This command line is not letting my form access the database even with all normal characters. Anyone who understands more than preg_match can help me?
if(!preg_match("/^[a-zA-Z]*$",$name)||!preg_match("/^[a-zA-Z]*$",$title)||!preg_match("/^[a-zA-Z]*$",$text)){ #verificando se o usuario está usando algum caractere invaido
header("location: ../contato.php?contato=invalidcharacters");
exit();
Your expression contains the wildcard character * . The quantifier * corresponds to the previous element ZERO or more times. So, even if the string does not contain any characters not allowed, the matcher will simply say: zero matches.

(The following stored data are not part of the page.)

Definition event_outcome (ev : upstream_event) : fetch_outcome :=
  match ev with
  | Unreachable e => FetchRejected e
  | Replied r => FetchResolved (mk_fetch_response (er_status r) (Some (reply_json r)))
  | Unparsable st => FetchResolved (mk_fetch_response st None)
  end.

(** Messages are not empty: a transport error says what failed, and the
    detail of an ESV error is a sentence. *)
Lemma reply_passages r :
  read_prop (reply_json r) ⟪"passages"⟫ =
  inr (match er_passages r with Some ps => JArr (map JStr ps) | None => JUndefined end).
Proof. destruct r as [st [ps|] [d|]]; reflexivity. Qed.

Lemma reply_detail r :
  read_prop_opt (reply_json r) ⟪"detail"⟫ =
  match er_detail r with Some d => JStr d | None => JUndefined end.
Proof. destruct r as [st [ps|] [d|]]; reflexivity. Qed.

Definition well_formed (ev : upstream_event) : Prop :=
  match ev with
  | Unreachable e => err_message e <> []
  | Replied r => forall d, er_detail r = Some d -> d <> []
  | Unparsable _ => True
  end.

End PassageSpec.

(** ** Properties of the server *)

Import ServerFacts.

(** [error_text] of an error whose message is not empty is the message;
    leaves that side condition. *)
Ltac error_text_msg :=
  unfold error_text; simpl; first [reflexivity | rewrite bool_decide_false; [reflexivity|]].

(** C2: Refinement: for every upstream reply the specification
    describes, a GET of /passage answers with the rendering of the
    specification's fetchPassage result on the normalized reference: 400
    for a blank reference, 500 with the transport message, the detail or
    "HTTP <status>", and 200 with the query and the trimmed newline-joined
    passages; a reference whose String() throws is answered 500 with the
    thrown error's message. *)
Theorem passage_refines_spec key path q ev :
  route_matches ⟪"/passage"⟫ path = true -> PassageSpec.well_formed ev ->
  snd (run (fun _ => PassageSpec.event_outcome ev) (app key (mk_req ⟪"GET"⟫ path q)))
  = inr (match normalizeReference q with
         | inl e => PassageSpec.render (PassageSpec.UpstreamError (error_text e))
         | inr n => PassageSpec.render (PassageSpec.fetch_passage n ev)
         end).
Proof.
  intros Hp Hwf. destruct (normalizeReference q) as [e|n] eqn:Hn;
    [by rewrite (app_run_passage_throw _ _ _ _ e)|].
  rewrite (app_run_passage _ _ _ _ n) by done.
  unfold passage_direct, PassageSpec.fetch_passage.
  destruct (bool_decide (n = [])); [reflexivity|].
  cbn [snd]. rewrite transmit_get.
  destruct ev as [e|r|st]; cbn [PassageSpec.event_outcome passage_outcome resp_status resp_json PassageSpec.well_formed] in *.
  - simpl. unfold error_text. by rewrite bool_decide_false.
  - destruct (is_ok (PassageSpec.er_status r)); cbn [negb].
    + rewrite PassageSpec.reply_passages. simpl.
      destruct (PassageSpec.er_passages r); simpl; [|done].
      by rewrite array_join_strings.
    + rewrite PassageSpec.reply_detail.
      destruct (PassageSpec.er_detail r) as [d|] eqn:Ed; simpl.
      * unfold js_or. simpl. rewrite bool_decide_false by (by apply Hwf).
        simpl. error_text_msg. by apply Hwf.
      * error_text_msg.
  - destruct (is_ok st); simpl; [done|]. error_text_msg.
Qed.

(** C3: A GET of /passage whose reference normalizes to the empty
    string is answered 400 with the "Missing query param q" error, and no
    outbound request is made. *)
Theorem passage_blank_400 u key path q :
  route_matches ⟪"/passage"⟫ path = true -> normalizeReference q = inr [] ->
  run u (app key (mk_req ⟪"GET"⟫ path q)) =
  ([], inr (mk_response 400 cors_headers (BodyJson missing_q_payload))).
Proof.
  intros Hp Hq. rewrite (app_run_passage _ _ _ _ []) by done. reflexivity.
Qed.
(** * dc.js: the composite chart and the crossfilter base read

    A shallow embedding of
      - [src/charts/composite-chart.js]  (class [CompositeChart]), and
      - the crossfilter simple adapter   (class [CFSimpleAdapter], method [data]),
    with the properties their specification states about them; and of
      - the rendering half of the composite chart,
      - [src/charts/data-count.ts]       (class [DataCount]),
      - [src/errors.js], and
      - the heat map's [uniq],
    with further properties read off the code.

    Conventions of the embedding.
      - A JavaScript number is an exact rational, or one of NaN, +Infinity,
        -Infinity; [undefined] is a value of its own.  Rounding and the sign
        of zero are outside this model: finite arithmetic is exact, and a zero
        divisor behaves as +0.  It carries what depends on comparisons and on
        the order of calls.  What depends on the arithmetic itself, the
        alignment of the two y axes, is embedded a second time over binary64
        doubles (module [binary64]), where the operations round as they do
        in the code.
      - Child charts are duck-typed collaborators.  The composite only calls
        methods on them, so a child is any type implementing [Chart.Contract];
        a composite holds its children by value, each child once.
      - Records of a crossfilter group are objects on a heap, addressed by
        reference, because the base read is about which object is written. *)

From Stdlib Require Import QArith Qminmax Lqa Ascii Sorted.
From Stdlib Require Floats.
From stdpp Require Import base list gmap strings pretty.

(** ** JavaScript numbers *)

Module Js.

Local Open Scope Q_scope.

Inductive value : Type :=
| Undefined
| NaN
| NegInfinity
| Num (q : Q)
| Infinity.

(** [ToNumber]: the coercion every arithmetic operator applies first. *)
Definition ToNumber (v : value) : value :=
  match v with
  | Undefined => NaN
  | _ => v
  end.

(** Three-way comparison of two numbers; [None] when one of them is NaN. *)
Definition cmp (a b : value) : option comparison :=
  match ToNumber a, ToNumber b with
  | Num x, Num y => Some (x ?= y)
  | NegInfinity, NegInfinity => Some Eq
  | Infinity, Infinity => Some Eq
  | NegInfinity, (Num _ | Infinity) => Some Lt
  | Num _, Infinity => Some Lt
  | Infinity, (Num _ | NegInfinity) => Some Gt
  | Num _, NegInfinity => Some Gt
  | _, _ => None
  end.

(** [a > b], [a < b], [a >= b] and [a === b] on numbers. *)
Definition gt (a b : value) : bool :=
  match cmp a b with Some Gt => true | _ => false end.

Definition lt (a b : value) : bool :=
  match cmp a b with Some Lt => true | _ => false end.

Definition ge (a b : value) : bool :=
  match cmp a b with Some Gt | Some Eq => true | _ => false end.

Definition strict_eq (a b : value) : bool :=
  match a, b with
  | Undefined, Undefined => true
  | Undefined, _ | _, Undefined => false
  | _, _ => match cmp a b with Some Eq => true | _ => false end
  end.

Definition neg (a : value) : value :=
  match ToNumber a with
  | Num x => Num (- x)
  | Infinity => NegInfinity
  | NegInfinity => Infinity
  | _ => NaN
  end.

(** [a + b] *)
Definition add (a b : value) : value :=
  match ToNumber a, ToNumber b with
  | Num x, Num y => Num (x + y)
  | Infinity, (Num _ | Infinity) => Infinity
  | Num _, Infinity => Infinity
  | NegInfinity, (Num _ | NegInfinity) => NegInfinity
  | Num _, NegInfinity => NegInfinity
  | _, _ => NaN
  end.

(** [a - b] *)
Definition sub (a b : value) : value := add a (neg b).

(** The infinity whose sign is the sign of a nonzero product or quotient. *)
Definition signed_infinity (negative : bool) : value :=
  if negative then NegInfinity else Infinity.

Definition is_negative (v : value) : bool :=
  match v with
  | Num x => match x ?= 0 with Lt => true | _ => false end
  | NegInfinity => true
  | _ => false
  end.

Definition is_zero (v : value) : bool :=
  match v with
  | Num x => match x ?= 0 with Eq => true | _ => false end
  | _ => false
  end.

(** [a * b] *)
Definition mul (a b : value) : value :=
  match ToNumber a, ToNumber b with
  | Num x, Num y => Num (x * y)
  | (NaN | Undefined), _ | _, (NaN | Undefined) => NaN
  | x, y =>
      if is_zero x || is_zero y then NaN
      else signed_infinity (xorb (is_negative x) (is_negative y))
  end.

(** [a / b] *)
Definition div (a b : value) : value :=
  match ToNumber a, ToNumber b with
  | Num x, Num y =>
      if is_zero (Num y)
      then (if is_zero (Num x) then NaN else signed_infinity (is_negative (Num x)))
      else Num (x / y)
  | Num _, (Infinity | NegInfinity) => Num 0
  | (Infinity | NegInfinity) as x, Num y =>
      signed_infinity (xorb (is_negative x) (is_negative (Num y)))
  | _, _ => NaN
  end.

The right thing is to use + coincidence of characters preceded (NOT ALLOWED) one or more times.
Also missing / limits at end
Your corrected expression:
if(!preg_match("/^[a-zA-Z]+$/",$name)||!preg_match("/^[a-zA-Z]+$/",$title)||!preg_match("/^[a-zA-Z]+$/",$text)){
A suggestion
$string=$name.$title.$text;
if(!preg_match("/^[a-z]+?$/i", $string)){
header("location: ../contato.php?contato=invalidcharacters");
exit();
}
From the beginning (
^) to the end ($) of the string ONLY the amount that may be (+?) of aaz letters ([a-z]) uppercase or lowercase (i). / p>(
!) is the negative of the condition of the expression, that is, if the string is not only uppercase or lowercase.